WHAT THE EXERCISE ASKS
The answer must be one number: the count of lines in the data below that include "json".

^^^^^^^^

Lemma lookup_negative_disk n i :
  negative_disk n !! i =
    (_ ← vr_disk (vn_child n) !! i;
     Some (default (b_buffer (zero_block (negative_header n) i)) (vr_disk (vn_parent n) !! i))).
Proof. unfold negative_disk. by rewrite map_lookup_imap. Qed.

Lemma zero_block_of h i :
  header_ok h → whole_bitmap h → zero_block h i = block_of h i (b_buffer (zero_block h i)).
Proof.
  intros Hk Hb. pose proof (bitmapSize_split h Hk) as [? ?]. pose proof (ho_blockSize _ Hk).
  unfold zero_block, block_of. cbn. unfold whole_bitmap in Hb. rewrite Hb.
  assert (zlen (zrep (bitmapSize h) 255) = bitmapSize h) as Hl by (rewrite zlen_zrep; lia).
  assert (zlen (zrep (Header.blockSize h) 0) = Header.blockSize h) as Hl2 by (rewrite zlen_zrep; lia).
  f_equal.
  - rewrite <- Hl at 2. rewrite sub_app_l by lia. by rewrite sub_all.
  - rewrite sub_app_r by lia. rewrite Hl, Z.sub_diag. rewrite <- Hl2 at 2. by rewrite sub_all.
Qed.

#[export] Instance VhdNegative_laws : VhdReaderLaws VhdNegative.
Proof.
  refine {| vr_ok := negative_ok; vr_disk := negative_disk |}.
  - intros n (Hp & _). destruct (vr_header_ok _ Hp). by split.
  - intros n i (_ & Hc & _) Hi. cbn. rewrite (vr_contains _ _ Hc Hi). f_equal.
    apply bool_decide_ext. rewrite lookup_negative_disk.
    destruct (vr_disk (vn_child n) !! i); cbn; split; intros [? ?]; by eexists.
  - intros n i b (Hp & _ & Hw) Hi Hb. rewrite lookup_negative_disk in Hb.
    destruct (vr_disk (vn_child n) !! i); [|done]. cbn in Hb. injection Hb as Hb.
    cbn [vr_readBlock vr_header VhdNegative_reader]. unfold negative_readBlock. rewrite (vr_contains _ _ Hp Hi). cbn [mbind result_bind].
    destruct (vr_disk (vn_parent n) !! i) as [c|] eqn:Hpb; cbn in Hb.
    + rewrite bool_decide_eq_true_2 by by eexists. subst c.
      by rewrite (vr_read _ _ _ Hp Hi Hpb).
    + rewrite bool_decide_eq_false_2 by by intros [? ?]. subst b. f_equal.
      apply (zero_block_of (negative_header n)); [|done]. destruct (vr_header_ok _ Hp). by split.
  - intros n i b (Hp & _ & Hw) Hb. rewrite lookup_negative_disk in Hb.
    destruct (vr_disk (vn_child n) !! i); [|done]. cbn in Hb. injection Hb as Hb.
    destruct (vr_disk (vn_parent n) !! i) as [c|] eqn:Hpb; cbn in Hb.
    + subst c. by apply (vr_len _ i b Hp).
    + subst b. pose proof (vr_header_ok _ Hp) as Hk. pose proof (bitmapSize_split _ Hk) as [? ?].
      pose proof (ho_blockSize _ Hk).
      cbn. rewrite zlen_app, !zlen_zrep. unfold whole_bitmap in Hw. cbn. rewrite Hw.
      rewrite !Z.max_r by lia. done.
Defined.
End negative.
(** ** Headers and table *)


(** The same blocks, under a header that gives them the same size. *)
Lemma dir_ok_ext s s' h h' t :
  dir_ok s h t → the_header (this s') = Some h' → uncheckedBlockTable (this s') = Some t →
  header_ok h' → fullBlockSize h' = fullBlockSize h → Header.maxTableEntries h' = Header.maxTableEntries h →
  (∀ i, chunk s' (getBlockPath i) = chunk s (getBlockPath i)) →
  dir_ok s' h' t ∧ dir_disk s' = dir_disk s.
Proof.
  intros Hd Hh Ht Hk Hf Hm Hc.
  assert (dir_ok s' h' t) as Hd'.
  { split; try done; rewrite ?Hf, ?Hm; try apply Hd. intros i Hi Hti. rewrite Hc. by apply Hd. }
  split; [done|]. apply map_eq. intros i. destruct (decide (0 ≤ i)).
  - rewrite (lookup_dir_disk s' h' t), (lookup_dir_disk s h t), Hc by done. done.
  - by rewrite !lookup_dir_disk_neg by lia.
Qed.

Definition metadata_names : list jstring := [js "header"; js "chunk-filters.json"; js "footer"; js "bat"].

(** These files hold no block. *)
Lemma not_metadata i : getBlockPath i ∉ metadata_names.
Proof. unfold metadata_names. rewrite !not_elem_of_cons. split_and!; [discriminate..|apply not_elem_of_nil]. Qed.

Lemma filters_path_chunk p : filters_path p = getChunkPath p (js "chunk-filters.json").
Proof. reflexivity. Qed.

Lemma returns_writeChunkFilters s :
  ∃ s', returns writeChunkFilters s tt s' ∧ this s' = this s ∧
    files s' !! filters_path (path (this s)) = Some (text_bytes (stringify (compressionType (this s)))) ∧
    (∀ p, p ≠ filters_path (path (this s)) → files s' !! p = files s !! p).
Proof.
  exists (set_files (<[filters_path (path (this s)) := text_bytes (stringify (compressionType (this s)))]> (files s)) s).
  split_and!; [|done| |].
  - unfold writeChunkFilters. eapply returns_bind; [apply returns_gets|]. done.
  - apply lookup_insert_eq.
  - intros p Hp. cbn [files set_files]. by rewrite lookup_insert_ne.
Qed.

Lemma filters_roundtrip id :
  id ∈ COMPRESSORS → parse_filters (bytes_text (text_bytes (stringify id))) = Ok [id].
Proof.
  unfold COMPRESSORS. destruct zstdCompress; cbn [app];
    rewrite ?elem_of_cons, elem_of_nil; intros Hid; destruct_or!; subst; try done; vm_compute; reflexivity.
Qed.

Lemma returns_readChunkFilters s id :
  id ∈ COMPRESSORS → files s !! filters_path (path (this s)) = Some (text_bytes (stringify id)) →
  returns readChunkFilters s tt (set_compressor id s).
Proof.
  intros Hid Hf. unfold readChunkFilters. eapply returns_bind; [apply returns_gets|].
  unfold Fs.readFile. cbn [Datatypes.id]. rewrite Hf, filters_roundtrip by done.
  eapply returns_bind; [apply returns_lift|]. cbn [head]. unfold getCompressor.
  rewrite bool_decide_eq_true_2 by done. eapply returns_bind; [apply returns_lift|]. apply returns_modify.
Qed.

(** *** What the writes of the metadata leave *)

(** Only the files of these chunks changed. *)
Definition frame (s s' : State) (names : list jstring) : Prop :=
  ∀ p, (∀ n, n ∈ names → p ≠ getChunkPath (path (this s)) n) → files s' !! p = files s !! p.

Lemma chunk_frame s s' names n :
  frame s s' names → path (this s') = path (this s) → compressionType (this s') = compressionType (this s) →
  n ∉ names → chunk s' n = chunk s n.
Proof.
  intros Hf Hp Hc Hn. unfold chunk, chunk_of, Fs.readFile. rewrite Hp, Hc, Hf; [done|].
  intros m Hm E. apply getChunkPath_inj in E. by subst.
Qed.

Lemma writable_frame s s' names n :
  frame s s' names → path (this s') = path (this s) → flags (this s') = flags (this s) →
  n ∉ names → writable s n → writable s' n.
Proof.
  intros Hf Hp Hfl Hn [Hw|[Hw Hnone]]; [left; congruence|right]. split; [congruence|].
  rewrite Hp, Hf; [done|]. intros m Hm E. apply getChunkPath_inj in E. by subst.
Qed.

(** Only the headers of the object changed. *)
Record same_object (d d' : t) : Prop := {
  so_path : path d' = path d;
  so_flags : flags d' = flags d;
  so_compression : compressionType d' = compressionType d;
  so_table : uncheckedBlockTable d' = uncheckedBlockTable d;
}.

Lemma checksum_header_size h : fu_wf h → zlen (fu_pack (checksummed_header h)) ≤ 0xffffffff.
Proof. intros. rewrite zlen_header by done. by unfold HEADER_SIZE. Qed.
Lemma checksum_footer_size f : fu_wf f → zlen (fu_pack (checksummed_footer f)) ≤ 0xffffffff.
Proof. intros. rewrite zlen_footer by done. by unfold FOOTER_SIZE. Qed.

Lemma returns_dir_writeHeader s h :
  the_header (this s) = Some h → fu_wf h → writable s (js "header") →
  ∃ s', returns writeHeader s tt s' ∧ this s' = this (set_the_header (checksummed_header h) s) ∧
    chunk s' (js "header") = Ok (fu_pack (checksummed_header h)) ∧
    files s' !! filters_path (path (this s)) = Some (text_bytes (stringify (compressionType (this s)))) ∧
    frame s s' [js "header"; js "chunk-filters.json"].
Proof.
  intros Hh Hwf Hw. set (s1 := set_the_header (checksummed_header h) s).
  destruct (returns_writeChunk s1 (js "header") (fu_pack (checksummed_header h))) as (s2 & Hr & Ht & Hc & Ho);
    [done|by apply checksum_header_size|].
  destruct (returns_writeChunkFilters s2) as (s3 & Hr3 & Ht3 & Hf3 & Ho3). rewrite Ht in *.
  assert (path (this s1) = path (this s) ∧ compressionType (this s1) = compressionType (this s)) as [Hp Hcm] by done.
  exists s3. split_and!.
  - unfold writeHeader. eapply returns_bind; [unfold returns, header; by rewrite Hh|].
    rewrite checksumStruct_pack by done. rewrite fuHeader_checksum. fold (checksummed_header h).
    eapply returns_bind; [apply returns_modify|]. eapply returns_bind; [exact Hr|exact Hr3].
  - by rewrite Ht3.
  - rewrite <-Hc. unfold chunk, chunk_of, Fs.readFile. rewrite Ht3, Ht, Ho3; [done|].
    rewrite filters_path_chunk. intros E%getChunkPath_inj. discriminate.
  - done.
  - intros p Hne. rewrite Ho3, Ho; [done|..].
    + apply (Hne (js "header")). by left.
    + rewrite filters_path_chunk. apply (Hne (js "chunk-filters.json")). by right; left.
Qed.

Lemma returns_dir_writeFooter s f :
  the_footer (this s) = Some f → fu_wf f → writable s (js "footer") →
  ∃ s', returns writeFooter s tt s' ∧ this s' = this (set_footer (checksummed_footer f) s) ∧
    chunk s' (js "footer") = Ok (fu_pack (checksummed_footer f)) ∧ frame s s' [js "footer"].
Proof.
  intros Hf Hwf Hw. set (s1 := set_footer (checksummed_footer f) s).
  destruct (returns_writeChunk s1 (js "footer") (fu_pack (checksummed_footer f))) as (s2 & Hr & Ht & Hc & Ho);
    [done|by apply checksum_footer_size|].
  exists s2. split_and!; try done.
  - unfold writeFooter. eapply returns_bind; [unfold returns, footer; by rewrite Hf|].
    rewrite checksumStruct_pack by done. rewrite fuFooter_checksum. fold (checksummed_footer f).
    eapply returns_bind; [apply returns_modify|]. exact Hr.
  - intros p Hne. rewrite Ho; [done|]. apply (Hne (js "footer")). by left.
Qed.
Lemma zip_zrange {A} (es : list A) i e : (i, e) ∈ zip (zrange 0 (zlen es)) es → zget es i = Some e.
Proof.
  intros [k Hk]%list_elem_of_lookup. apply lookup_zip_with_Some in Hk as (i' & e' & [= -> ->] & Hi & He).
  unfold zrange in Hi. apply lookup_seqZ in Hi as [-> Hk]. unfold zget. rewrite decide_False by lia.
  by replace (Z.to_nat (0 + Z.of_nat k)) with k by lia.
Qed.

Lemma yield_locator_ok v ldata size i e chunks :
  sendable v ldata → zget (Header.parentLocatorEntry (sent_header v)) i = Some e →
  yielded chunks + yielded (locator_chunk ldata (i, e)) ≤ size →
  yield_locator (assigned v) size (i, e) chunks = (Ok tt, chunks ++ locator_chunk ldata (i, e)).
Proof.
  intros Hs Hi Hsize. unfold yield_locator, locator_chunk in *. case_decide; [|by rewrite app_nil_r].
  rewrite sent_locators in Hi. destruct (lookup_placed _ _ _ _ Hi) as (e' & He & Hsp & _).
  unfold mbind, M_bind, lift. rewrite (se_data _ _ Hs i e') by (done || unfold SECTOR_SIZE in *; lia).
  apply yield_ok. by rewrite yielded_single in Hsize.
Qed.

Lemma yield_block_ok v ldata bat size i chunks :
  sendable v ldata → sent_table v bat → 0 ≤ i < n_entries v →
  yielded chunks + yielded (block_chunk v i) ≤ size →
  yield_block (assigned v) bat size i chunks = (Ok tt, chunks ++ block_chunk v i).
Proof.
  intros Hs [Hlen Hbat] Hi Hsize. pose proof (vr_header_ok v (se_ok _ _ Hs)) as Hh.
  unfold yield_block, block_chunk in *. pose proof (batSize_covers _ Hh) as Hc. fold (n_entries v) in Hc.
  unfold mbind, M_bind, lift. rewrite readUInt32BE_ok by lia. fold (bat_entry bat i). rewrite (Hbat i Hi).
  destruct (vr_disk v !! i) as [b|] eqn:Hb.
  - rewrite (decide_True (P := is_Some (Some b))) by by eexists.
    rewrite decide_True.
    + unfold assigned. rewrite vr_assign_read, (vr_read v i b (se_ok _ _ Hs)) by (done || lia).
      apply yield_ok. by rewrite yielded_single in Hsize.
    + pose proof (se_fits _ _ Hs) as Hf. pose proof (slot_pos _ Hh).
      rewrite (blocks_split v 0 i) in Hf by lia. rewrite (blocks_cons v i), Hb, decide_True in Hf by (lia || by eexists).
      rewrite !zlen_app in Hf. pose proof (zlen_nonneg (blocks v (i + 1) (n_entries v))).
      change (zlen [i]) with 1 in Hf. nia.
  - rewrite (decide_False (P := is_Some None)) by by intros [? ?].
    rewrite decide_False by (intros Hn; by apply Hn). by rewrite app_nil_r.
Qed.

^^^^^^^^

FINISHED TASK
4